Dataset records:
══════════════════════════════

Lemma team_patch_none :
  (team_patch name team gt parent).1 = false ↔ wanted_view name team parent (view_of gt).
Proof.
  unfold team_patch. rewrite (proj1 (edit_privacy_ok _)).
  destruct (edit_parent_ok (edit_name name team gt)) as (-> & _ & _ & -> & _).
  unfold edit_name, wanted_view, view_of, wanted_privacy.
  cbn [fst snd gt_Parent gt_Privacy tv_Name tv_Description tv_parent tv_Privacy].
  rewrite orb_false_iff, !bool_decide_eq_false.
  assert (¬ gt_Name gt ≠ name ↔ gt_Name gt = name) as -> by (split; [apply dec_stable|tauto]).
  assert (¬ (is_Some (ot_Description team) ∧ ot_Description team ≠ Some (gt_Description gt)) ↔
    ∀ d, ot_Description team = Some d → gt_Description gt = d) as ->; [|tauto].
  split.
  - intros Hd d Ed. destruct (decide (gt_Description gt = d)) as [|Hne]; [done|]. destruct Hd. rewrite Ed.
    split; [done|]. congruence.
  - intros Hd [[d Ed] Hne]. apply Hne. rewrite Ed. by rewrite (Hd d).
Qed.

(** What is sent: the ID of the parent is missing if it is right already. *)
Lemma team_patch_fields :
  let e := (team_patch name team gt parent).2 in
  gt_ID e = gt_ID gt ∧ gt_Name e = name ∧ wanted_privacy (gt_Privacy e) ∧
  gt_Description e = (if bool_decide description_differs then default "" (ot_Description team) else "") ∧
  gt_ParentTeamID e = if bool_decide (gt_ID <$> gt_Parent gt = parent) then gt_ParentTeamID gt else parent.
Proof.
  unfold team_patch. destruct (edit_privacy_ok (edit_parent parent (edit_name name team gt))) as (_ & -> & -> & -> & -> & Hw).
  destruct (edit_parent_ok (edit_name name team gt)) as (_ & -> & -> & _ & -> & ->). by split_and!.
Qed.

(** The edit [e] sends the wanted name and privacy, the description if it differs, and the
    parent if it differs. *)
Definition team_edit (e : github_Team) : Prop :=
  gt_ID e = gt_ID gt ∧ gt_Name e = name ∧ wanted_privacy (gt_Privacy e) ∧
  gt_Description e = (if bool_decide description_differs then default "" (ot_Description team) else "") ∧
  gt_ParentTeamID e = if bool_decide (gt_ID <$> gt_Parent gt = parent) then gt_ParentTeamID gt else parent.

(** What an edit can send: a description that is not empty, and a parent only together with
    a change of it. *)
Definition sendable : Prop :=
  (gt_ID <$> gt_Parent gt ≠ parent ∨ parent = None) ∧
  ot_Description team ≠ Some "" ∧ ot_Privacy team ≠ Some "".

(** After an edit everything is as configured, if it can be sent. *)
Lemma team_edit_applies e :
  team_edit e → sendable → wanted_view name team parent (after_edit gt e).
Proof using Hgt.
  intros (_ & Hn & Hw & Hde & Hid) (Hpar & Hd & Hpr).
  unfold wanted_view, after_edit. cbn [tv_Name tv_Description tv_parent tv_Privacy].
  rewrite Hde, Hid. split_and!; [done| | |].
  - intros d Ed. destruct (bool_decide_reflect description_differs) as [Hdi|Hdi].
    + rewrite Ed. cbn [default from_option]. rewrite bool_decide_eq_false_2; [done|]. cbn. congruence.
    + rewrite bool_decide_eq_true_2 by done. destruct (decide (gt_Description gt = d)) as [|Hne]; [done|].
      destruct Hdi. split; [by rewrite Ed|]. congruence.
  - case_bool_decide; [|done]. destruct Hpar as [|Hpar]; [done|]. by rewrite Hpar.
  - unfold wanted_privacy in Hw. destruct (ot_Privacy team) as [p|].
    + rewrite Hw. rewrite bool_decide_eq_false_2; [done|]. congruence.
    + intros Hnest. by rewrite (Hw Hnest), bool_decide_eq_false_2.
Qed.

(** A patch of a team whose parent is right takes the parent away. *)
Lemma team_patch_loses_parent :
  gt_ID <$> gt_Parent gt = parent → tv_parent (after_edit gt (team_patch name team gt parent).2) = None.
Proof using All.
  intros Hpar. destruct team_patch_fields as (_ & _ & _ & _ & Hid). unfold after_edit. cbn [tv_parent].
  by rewrite Hid, bool_decide_eq_true_2.
Qed.
End settings.

(** ** Nested teams, their members and repositories *)

(** The teams at any depth, with the ID of the team each is nested in. *)
Inductive nested (githubTeams : gmap string github_Team) :
    option Z → gmap string org_Team → option Z → string → org_Team → Prop :=
| nested_here parent m n t : m !! n = Some t → nested githubTeams parent m parent n t
| nested_below parent m n t gt parent' n' t' :
    m !! n = Some t → githubTeams !! n = Some gt →
    nested githubTeams (Some (gt_ID gt)) (ot_Children t) parent' n' t' →
    nested githubTeams parent m parent' n' t'.

Lemma nested_in_map githubTeams parent m n0 t0 parent' n t :
  m !! n0 = Some t0 → nested githubTeams parent {[n0 := t0]} parent' n t →
  nested githubTeams parent m parent' n t.
Proof.
  intros Hm Hn. inversion Hn as [? ? ? ? Hl|? ? ? ? gt ? ? ? Hl Hg Hc]; subst;
    apply lookup_singleton_Some in Hl as [<- <-]; [by constructor|by econstructor].
Qed.
Lemma nested_single githubTeams parent m parent' n t :
  nested githubTeams parent m parent' n t →
  ∃ n0 t0, m !! n0 = Some t0 ∧ nested githubTeams parent {[n0 := t0]} parent' n t.
Proof.
  intros Hn. inversion Hn as [? ? ? ? Hl|? ? n0 t0 gt ? ? ? Hl Hg Hc]; subst.
  - exists n, t. split; [done|]. constructor. apply lookup_singleton_eq.
  - exists n0, t0. split; [done|]. eapply nested_below; [apply lookup_singleton_eq|done..].
Qed.

Section nested_proofs.
Context `{GoRange} (gh : OrgGitHub) (opt : options) (orgName : string) (githubTeams : gmap string github_Team)
  (teams : gmap string org_Team).

(** The call [c] is needed for the members of [team]. *)
Definition member_change (gt : github_Team) (team : org_Team) (tr : list OrgCall) (c : OrgCall) : Prop :=
  ∃ plain maintainers invited,
    answered (on_logins gh) (ListTeamMembers (gt_ID gt) RoleMember) (λ l, l = plain) tr ∧
    answered (on_logins gh) (ListTeamMembers (gt_ID gt) RoleMaintainer) (λ l, l = maintainers) tr ∧
    answered (on_logins gh) (ListTeamInvitations (gt_ID gt)) (λ l, l = invited) tr ∧
    c ∈ membership_changes (UpdateTeamMembership (gt_ID gt)) (RemoveTeamMembership (gt_ID gt))
      (normalized (mkMemberships (set_of plain) (set_of maintainers)))
      (normalized (mkMemberships (set_of (ot_Members team)) (set_of (ot_Maintainers team))))
      (set_of (NormLogin <$> filter (λ login, login ≠ "") invited)).
(** All that are needed were carried out. *)
Definition members_done (gt : github_Team) (team : org_Team) (tr : list OrgCall) : Prop :=
  ∃ plain maintainers invited,
    answered (on_logins gh) (ListTeamMembers (gt_ID gt) RoleMember) (λ l, l = plain) tr ∧
    answered (on_logins gh) (ListTeamMembers (gt_ID gt) RoleMaintainer) (λ l, l = maintainers) tr ∧
    answered (on_logins gh) (ListTeamInvitations (gt_ID gt)) (λ l, l = invited) tr ∧
    ∀ c, c ∈ membership_changes (UpdateTeamMembership (gt_ID gt)) (RemoveTeamMembership (gt_ID gt))
      (normalized (mkMemberships (set_of plain) (set_of maintainers)))
      (normalized (mkMemberships (set_of (ot_Members team)) (set_of (ot_Maintainers team))))
      (set_of (NormLogin <$> filter (λ login, login ≠ "") invited)) → carried_out gh c tr.

Lemma stable_member_change gt team c : stable (λ tr, member_change gt team tr c).
Proof. unfold member_change. auto 20 with prow. Qed.
Lemma stable_members_done gt team : stable (members_done gt team).
Proof. unfold members_done. pose proof (stable_carried_out gh). auto 20 with prow. Qed.

Lemma configureTeamMembers_triple (S : list OrgCall → OrgCall → Prop) gt team :
  (∀ tr c, is_change c = false → S tr c) → (∀ tr c, member_change gt team tr c → S tr c) →
  triple S (λ _, True) (configureTeamMembers gh gt team) (λ _, members_done gt team).
Proof.
  intros HS1 HS2 tr _. pose proof (configureTeamMembers_ok gh gt team tr) as Hok.
  destruct (configureTeamMembers gh gt team tr) as [tr' out].
  destruct Hok as (_ & reads & Hn & [[-> Hne]|(plain & mts & inv & Hp & Hm & (pre & post & l & Ei & Ha & ->) & _ & -> & Hd)]).
  { exists reads. cbn. split_and!; [done| |].
    - intros before e after ->. apply HS1, Hn, elem_of_app. right. left.
    - intros [] ->. done. }
  assert (answered (on_logins gh) (ListTeamInvitations (gt_ID gt)) (λ x, x = l) (tr ++ reads)) as Hi
    by (rewrite Ei; exists pre, post, l; by split_and!).
  set (changes := membership_changes _ _ _ _ _) in *. exists (reads ++ changes). cbn.
  rewrite !app_assoc. split_and!; [done| |].
  - intros before e after Heq. destruct (is_change e) eqn:Ec; [|by apply HS1]. apply HS2.
    destruct (change_after_reads reads changes before e after Hn Heq Ec) as (b & -> & He).
    rewrite app_assoc. apply stable_member_change. by exists plain, mts, l.
  - intros [] ->. exists plain, mts, l. split_and!; try by apply stable_answered. by apply Hd.
Qed.

(** The team was as configured, or an edit was answered that sends what differs: after it
    the team is as configured if that can be sent.  [gt] is a team as GitHub lists it. *)
Definition settings_done (n : string) (team : org_Team) (gt : github_Team) (parent : option Z)
    (tr : list OrgCall) : Prop :=
  wanted_view n team parent (view_of gt) ∨
  ∃ e, answered (on_team gh) (EditTeam e) (λ _, True) tr ∧ team_edit n team gt parent e ∧
    (answered_team gt → sendable team gt parent → wanted_view n team parent (after_edit gt e)).

Lemma stable_settings_done n team gt parent : stable (settings_done n team gt parent).
Proof. unfold settings_done. auto 20 with prow. Qed.

(** An edit of a team that is not as configured. *)
Definition settings_change (n : string) (team : org_Team) (gt : github_Team) (parent : option Z) (c : OrgCall) : Prop :=
  ¬ wanted_view n team parent (view_of gt) ∧ ∃ e, c = EditTeam e ∧ team_edit n team gt parent e.

Lemma configureTeam_triple (S : list OrgCall → OrgCall → Prop) n team gt parent :
  (∀ tr c, settings_change n team gt parent c → S tr c) →
  triple S (λ _, True) (configureTeam gh orgName n team gt parent) (λ _, settings_done n team gt parent).
Proof.
  intros HS. unfold configureTeam, settings_done.
  pose proof (team_patch_none n team gt parent) as Hnone. pose proof (team_patch_fields n team gt parent) as He.
  destruct (team_patch n team gt parent) as [[] e]; cbn [fst snd] in *; [|apply triple_ret; left; by apply Hnone].
  eapply triple_bind; [apply triple_with_args, (triple_ask _ _ _ _ (λ _, answered (on_team gh) (EditTeam e) (λ _, True)))|].
  - intros tr _. apply HS. split; [by intros Hw%Hnone|]. by exists e.
  - intros tr t _ Ha. by eapply answered_weaken; [exact (answered_now _ _ _ Ha)|].
  - intros t. apply triple_ret. intros tr Ha. right. exists e. split_and!; [done..|].
    intros Hgt. by apply team_edit_applies.
Qed.

(** What configuring the teams and their members may do, and what it has done. *)
Definition nested_allowed (tr : list OrgCall) (c : OrgCall) : Prop :=
  is_change c = false ∨
  ∃ n team parent gt, nested githubTeams None teams parent n team ∧ githubTeams !! n = Some gt ∧
    (settings_change n team gt parent c ∨
     opt_fixTeamMembers opt = true ∧ member_change gt team tr c).
Definition team_configured (n : string) (team : org_Team) (parent : option Z) (tr : list OrgCall) : Prop :=
  ∃ gt, githubTeams !! n = Some gt ∧ settings_done n team gt parent tr ∧
    (opt_fixTeamMembers opt = true → members_done gt team tr).

Lemma stable_team_configured n team parent : stable (team_configured n team parent).
Proof.
  unfold team_configured. pose proof stable_members_done. pose proof stable_settings_done. auto 20 with prow.
Qed.

(** A team and all that are nested in it. *)
Definition subtree_configured (parent : option Z) (nt : string * org_Team) (tr : list OrgCall) : Prop :=
  ∀ parent' n team, nested githubTeams parent {[nt.1 := nt.2]} parent' n team → team_configured n team parent' tr.

Lemma stable_subtree_configured parent nt : stable (subtree_configured parent nt).
Proof. unfold subtree_configured. pose proof stable_team_configured. auto 20 with prow. Qed.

══════════════════════════════

- Brief
Out of the preceding entries, pull every line containing the string "assert".

- Task result
  assert (¬ gt_Name gt ≠ name ↔ gt_Name gt = name) as -> by (split; [apply dec_stable|tauto]).
  assert (¬ (is_Some (ot_Description team) ∧ ot_Description team ≠ Some (gt_Description gt)) ↔
  assert (answered (on_logins gh) (ListTeamInvitations (gt_ID gt)) (λ x, x = l) (tr ++ reads)) as Hi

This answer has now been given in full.